Ella me aconseja redoblar esas virtudes, paciencia y resignación, lo de siempre. ¡Qué mal paga mi afecto don Enrique! ¡Qué poco sabe apreciar la esposa que tiene! En esto estamos cuando se oye la señal del conde, suena la corneta, se oyen las pesadas cadenas del puente. Es extraño, la cacería era para cuatro días y llevan tres...tal vez sea requerido por el Rey para algún asunto de estado o...el caballero todo de negro que llegó a todo correr esta mañana,...pudiera tener que ver con esta sorpresa. 

Mi corazón me engaña rara vez, nada bueno...Estoy demasiado sencilla, pido a mis doncellas que me peinen y me engalanen, llega mi señor esposo. El cuidado le probará el aprecio que hago de su amor, acaso vuelva avergonzado de su conducta, no he de perder la esperanza. ¡Qué ingenuidad la mía!

Oigo pisadas aceleradas. Se paran de trecho en trecho y vuelven a andar, se diría que tratan andando cosas de importancia. Ahora los oigo en el dintel, entran. Mando salir a dueñas y doncellas, Elvira y yo tenemos los ojos clavados en la puerta. Entra mi esperado esposo que despide a dos de sus tres acompañantes, se queda el conde con el juglar ante la esposa anhelante. ¿Por qué no despide ya a Ferrús, el zorruno coplero?

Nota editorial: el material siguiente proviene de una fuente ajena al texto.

(* ===== verification/QuotaStore.v ===== *)
(** * Storage quota: tables and statements

    The tables storage_quota_usage, workspace_storage_reservations and
    resource_cleanup_outbox, what the quota queries read of the other tables, and the
    statements of internal/db/storage_quota.sql.go and resource_cleanup_outbox.sql.go.
    A statement that changes rows returns the number it changed, as MySQL reports it. *)

From Stdlib Require Import ZArith Lia Ascii String.
From stdpp Require Import base gmap strings list sorting.
From S2P Require Import Prelude GoStrings JobSchema JobStore MediaFragment Quota.

Module QuotaStore.
Import GoStr JobStore MediaFragment UploadRef Quota.
#[local] Open Scope Z_scope.

(** ** Tables *)

Record reservation_row := {
  v_workspace_id : Z;
  v_reserved_bytes : Z; v_reserved_database_bytes : Z; v_reserved_items : Z; v_reserved_images : Z;
  v_resource_key : option string; v_expires_at : Z;
}.
#[export] Instance reservation_row_eq_dec : EqDecision reservation_row.
Proof. solve_decision. Defined.

Inductive cleanup_kind := UploadBlob | TripletPresentationImage | TripletPresentationItem.
#[export] Instance cleanup_kind_eq_dec : EqDecision cleanup_kind.
Proof. solve_decision. Defined.
#[export] Instance cleanup_kind_countable : Countable cleanup_kind.
Proof.
  refine (inj_countable' (fun k => match k with UploadBlob => 0 | TripletPresentationImage => 1
                                   | TripletPresentationItem => 2 end)
    (fun n : Z => match n with 0 => UploadBlob | 1 => TripletPresentationImage | _ => TripletPresentationItem end) _).
  by intros [].
Defined.

Inductive cleanup_status := CPending | CProcessing | CFailed.
#[export] Instance cleanup_status_eq_dec : EqDecision cleanup_status.
Proof. solve_decision. Defined.

(** A row of resource_cleanup_outbox but for its unique key, the kind and the resource. *)
Record cleanup_row := {
  d_id : Z; d_workspace_id : Z; d_storage_bytes : Z; d_generation : Z; d_delete_fenced_at : option Z;
  d_status : cleanup_status; d_attempt_count : Z; d_max_attempts : Z; d_next_attempt_at : Z;
  d_lease_until : option Z; d_locked_by : option string; d_last_error : option string; d_updated_at : Z;
}.
#[export] Instance cleanup_row_eq_dec : EqDecision cleanup_row.
Proof. solve_decision. Defined.

(** The workspace of an image is that of its item. *)
Record image_row := { i_workspace_id : Z; i_image_url : string; i_storage_bytes : Z }.

Record qdb := {
  usages : gmap Z StorageQuotaUsage;
  reservations : gmap string reservation_row;
  cleanups : gmap (cleanup_kind * string) cleanup_row;
  next_cleanup_id : Z;
  workspaces : gset Z;
  item_rows : list Z;          (* the workspace of every item *)
  image_rows : list image_row; (* item_images *)
  payload_rows : list (Z * Z); (* the workspace and length of every payload column that is accounted *)
}.
Abbreviation qtx := (tx qdb quota_err).

Definition set_usages (x : gmap Z StorageQuotaUsage) (s : qdb) : qdb :=
  {| usages := x; reservations := reservations s; cleanups := cleanups s; next_cleanup_id := next_cleanup_id s;
     workspaces := workspaces s; item_rows := item_rows s; image_rows := image_rows s; payload_rows := payload_rows s |}.
Definition set_reservations (x : gmap string reservation_row) (s : qdb) : qdb :=
  {| usages := usages s; reservations := x; cleanups := cleanups s; next_cleanup_id := next_cleanup_id s;
     workspaces := workspaces s; item_rows := item_rows s; image_rows := image_rows s; payload_rows := payload_rows s |}.
Definition set_cleanups (x : gmap (cleanup_kind * string) cleanup_row) (n : Z) (s : qdb) : qdb :=
  {| usages := usages s; reservations := reservations s; cleanups := x; next_cleanup_id := n;
     workspaces := workspaces s; item_rows := item_rows s; image_rows := image_rows s; payload_rows := payload_rows s |}.

(** The checks of [RowsAffected]. *)
Definition requireOneAffected (m : qtx Z) : qtx unit :=
  n ← m; if n =? 1 then mret tt else tx_fail ENoRows.
Definition requireQuotaUsageRows (m : qtx Z) : qtx unit :=
  n ← m; if n =? 2 then mret tt else tx_fail EUsageRows.
Definition requireCleanupAffected (m : qtx Z) : qtx unit :=
  n ← m; if n =? 1 then mret tt else tx_fail ECleanupLease.

(** A row that must be there. *)
Definition one_row {A} (f : qdb -> option A) : qtx A :=
  o ← tx_reads f; tx_lift (of_option ENoRows o).

(** ** storage_quota_usage *)

Definition LockStorageQuotaUsage (ws : Z) : qtx StorageQuotaUsage := one_row (fun s => usages s !! ws).

Definition EnsureStorageQuotaUsage (ws : Z) : qtx unit :=
  tx_modify (fun s => match usages s !! ws with
                      | Some _ => s
                      | None => set_usages (<[ws := no_usage]> (usages s)) s
                      end).

Definition column (v : Z) : bool := (0 <=? v) && (v <=? MaxUint64).
Definition columns (u : StorageQuotaUsage) : bool :=
  column (UploadBlobBytes u) && column (DatabaseBytes u) && column (U_Items u) && column (U_Images u)
  && column (ReservedUploadBlobBytes u) && column (ReservedDatabaseBytes u)
  && column (ReservedItems u) && column (ReservedImages u).

(** [UPDATE storage_quota_usage SET ... WHERE workspace_id IN (0, ?) AND ...]: a value
    outside its column is an error, and a row that keeps its values does not count. *)
Definition update_usages (ws : Z) (wh : StorageQuotaUsage -> bool) (set : StorageQuotaUsage -> StorageQuotaUsage)
    : qtx Z := fun s =>
  let rows := filter (fun kr => ((kr.1 =? 0) || (kr.1 =? ws)) && wh kr.2 = true) (usages s) in
  if bool_decide (map_Forall (fun _ r => columns (set r) = true) rows) then
    Ok (Z.of_nat (size (filter (fun kr => set kr.2 <> kr.2) rows)), set_usages ((set <$> rows) ∪ usages s) s)
  else Err EOutOfRange.

Definition add_reserved (r : StorageQuotaRequest) (u : StorageQuotaUsage) : StorageQuotaUsage :=
  account (used u) (amount_add (reserved u) r).
Definition add_used (r : StorageQuotaRequest) (u : StorageQuotaUsage) : StorageQuotaUsage :=
  account (amount_add (used u) r) (reserved u).
Definition sub_reserved (r : StorageQuotaRequest) (u : StorageQuotaUsage) : StorageQuotaUsage :=
  account (used u) (amount_sub (reserved u) r).
Definition sub_used (r : StorageQuotaRequest) (u : StorageQuotaUsage) : StorageQuotaUsage :=
  account (amount_sub (used u) r) (reserved u).
Definition covers (have need : StorageQuotaRequest) : bool :=
  (Bytes need <=? Bytes have) && (DurableBytes need <=? DurableBytes have)
  && (Items need <=? Items have) && (Images need <=? Images have).

Definition AddStorageQuotaReserved (ws : Z) (r : StorageQuotaRequest) : qtx unit :=
  _ ← update_usages ws (fun _ => true) (add_reserved r); mret tt.
Definition AddStorageQuotaUsed (ws : Z) (r : StorageQuotaRequest) : qtx unit :=
  _ ← update_usages ws (fun _ => true) (add_used r); mret tt.
Definition SubtractStorageQuotaReserved (ws : Z) (r : StorageQuotaRequest) : qtx Z :=
  update_usages ws (fun u => covers (reserved u) r) (sub_reserved r).
Definition SubtractStorageQuotaUsed (ws : Z) (r : StorageQuotaRequest) : qtx Z :=
  update_usages ws (fun u => covers (used u) r) (sub_used r).

(** ** workspace_storage_reservations *)

Definition InsertStorageQuotaReservation (id : string) (row : reservation_row) : qtx unit := fun s =>
  match reservations s !! id with
  | Some _ => Err EDuplicate
  | None => Ok (tt, set_reservations (<[id := row]> (reservations s)) s)
  end.

Definition reservation_of (id : string) (ws : Z) (s : qdb) : option reservation_row :=
  match reservations s !! id with
  | Some v => if v_workspace_id v =? ws then Some v else None
  | None => None
  end.
Definition LockStorageQuotaReservation (id : string) (ws : Z) : qtx reservation_row := one_row (reservation_of id ws).
Definition LockLiveStorageQuotaReservation (now : Z) (id : string) (ws : Z) : qtx reservation_row :=
  one_row (fun s => match reservation_of id ws s with
                    | Some v => if now <? v_expires_at v then Some v else None
                    | None => None
                    end).

Definition update_reservation (id : string) (ws : Z) (set : reservation_row -> reservation_row) : qtx Z := fun s =>
  match reservation_of id ws s with
  | Some v => if bool_decide (set v = v) then Ok (0, s)
              else Ok (1, set_reservations (<[id := set v]> (reservations s)) s)
  | None => Ok (0, s)
  end.
Definition UpdateStorageQuotaReservation (id : string) (row : reservation_row) : qtx Z :=
  update_reservation id (v_workspace_id row) (fun _ => row).
Definition bound_reservation (key : string) (v : reservation_row) : reservation_row :=
  {| v_workspace_id := v_workspace_id v; v_reserved_bytes := 0;
     v_reserved_database_bytes := v_reserved_database_bytes v; v_reserved_items := v_reserved_items v;
     v_reserved_images := v_reserved_images v; v_resource_key := Some key; v_expires_at := v_expires_at v |}.
Definition BindStorageQuotaReservationResource (id : string) (ws : Z) (key : string) : qtx Z :=
  update_reservation id ws (bound_reservation key).
Definition DeleteStorageQuotaReservation (id : string) (ws : Z) : qtx Z := fun s =>
  match reservation_of id ws s with
  | Some _ => Ok (1, set_reservations (delete id (reservations s)) s)
  | None => Ok (0, s)
  end.

Definition expired (now ws : Z) (v : reservation_row) : bool := (v_workspace_id v =? ws) && (v_expires_at v <=? now).

(** The first tenant row that no other transaction holds and that has an expired reservation. *)
Definition LockStorageQuotaSweepWorkspace (now : Z) (locked : gset Z) (s : qdb) : option Z :=
  head (merge_sort Z.le (filter (fun ws => ws <> 0 /\ (ws ∉ locked) /\
     Exists (fun kv => expired now ws kv.2 = true) (map_to_list (reservations s)))
    (elements (dom (usages s))))).

(** [ORDER BY expires_at, id LIMIT ?] *)
Definition expires_first (a b : string * reservation_row) : Prop :=
  v_expires_at a.2 < v_expires_at b.2 \/ (v_expires_at a.2 = v_expires_at b.2 /\ String.compare a.1 b.1 <> Gt).
#[export] Instance expires_first_dec a b : Decision (expires_first a b).
Proof. unfold expires_first. apply _. Defined.

Definition LockExpiredStorageQuotaReservations (now ws : Z) (limit : nat) (locked : gset string) (s : qdb)
    : list (string * reservation_row) :=
  take limit (merge_sort expires_first
    (filter (fun kv => (kv.1 ∉ locked) /\ expired now ws kv.2 = true) (map_to_list (reservations s)))).

(** ** resource_cleanup_outbox *)

Definition LockResourceCleanupByKindKey (kind : cleanup_kind) (key : string) (s : qdb) : option cleanup_row :=
  cleanups s !! (kind, key).

Definition DeleteResourceCleanupByKindKey (kind : cleanup_kind) (key : string) : qtx Z := fun s =>
  match cleanups s !! (kind, key) with
  | Some _ => Ok (1, set_cleanups (delete (kind, key) (cleanups s)) (next_cleanup_id s) s)
  | None => Ok (0, s)
  end.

Ya sabía yo de la frialdad de sus caricias y la severidad de su trato. Exagero mi sorpresa: "¿Tú en mis brazos tan presto? ". Me pregunta si acaso me pesa su presencia, con una risa sardónica que me hiela el alma. Contesto como una buena esposa que sólo existo para él y no deseo otra dicha sino su presencia. Enrique sigue con la burla: tan engalanada me encuentra sabiendo que él está en el monte. Intento seguir un poco más con el papel de abnegada esposa, todo inútil, comenzamos a reñir. No estamos solos y él parece darse cuenta ahora, echo sobre Elvira una mirada de dolor. Mi camarera se retira y también lo hace Ferrús. ¡Ya tardaba!

Desesperada retuerzo mis manos, con los ojos clavados en el conde, pensando en las palabras que acaba de decir al malicioso juglar:"tenemos que tratar materias en que no habemos menester testigos".


Nos quedamos solos, algo para mí extraño, como él mismo remachaba. Calla como si dudara de decir lo que trae pensado, se pasea con pasos acelerados. Decidida a no rendirme, le pregunto si por fin su corazón se ha rendido a mi amor, si ha pensado cortar las rencillas que han amargado "nuestra desdichada unión". Murmura algo entre dientes, se pasea sin mirarme una sola vez. Yo me decido:


"...¿qué tardáis en venir a los brazos de la mujer que más os ama y que no ha amado nunca sino a vos?... Desechad esa dura indiferencia... Si algún rubor de vuestra pasada frialdad os impide darme ese contento, yo os lo perdono todo."

El conde grita fuera de sí al oír la palabra perdón. Sus palabras son crueles:

- "Perdón... vos a mí. ¿Y sabéis antes si os perdono yo a vos?"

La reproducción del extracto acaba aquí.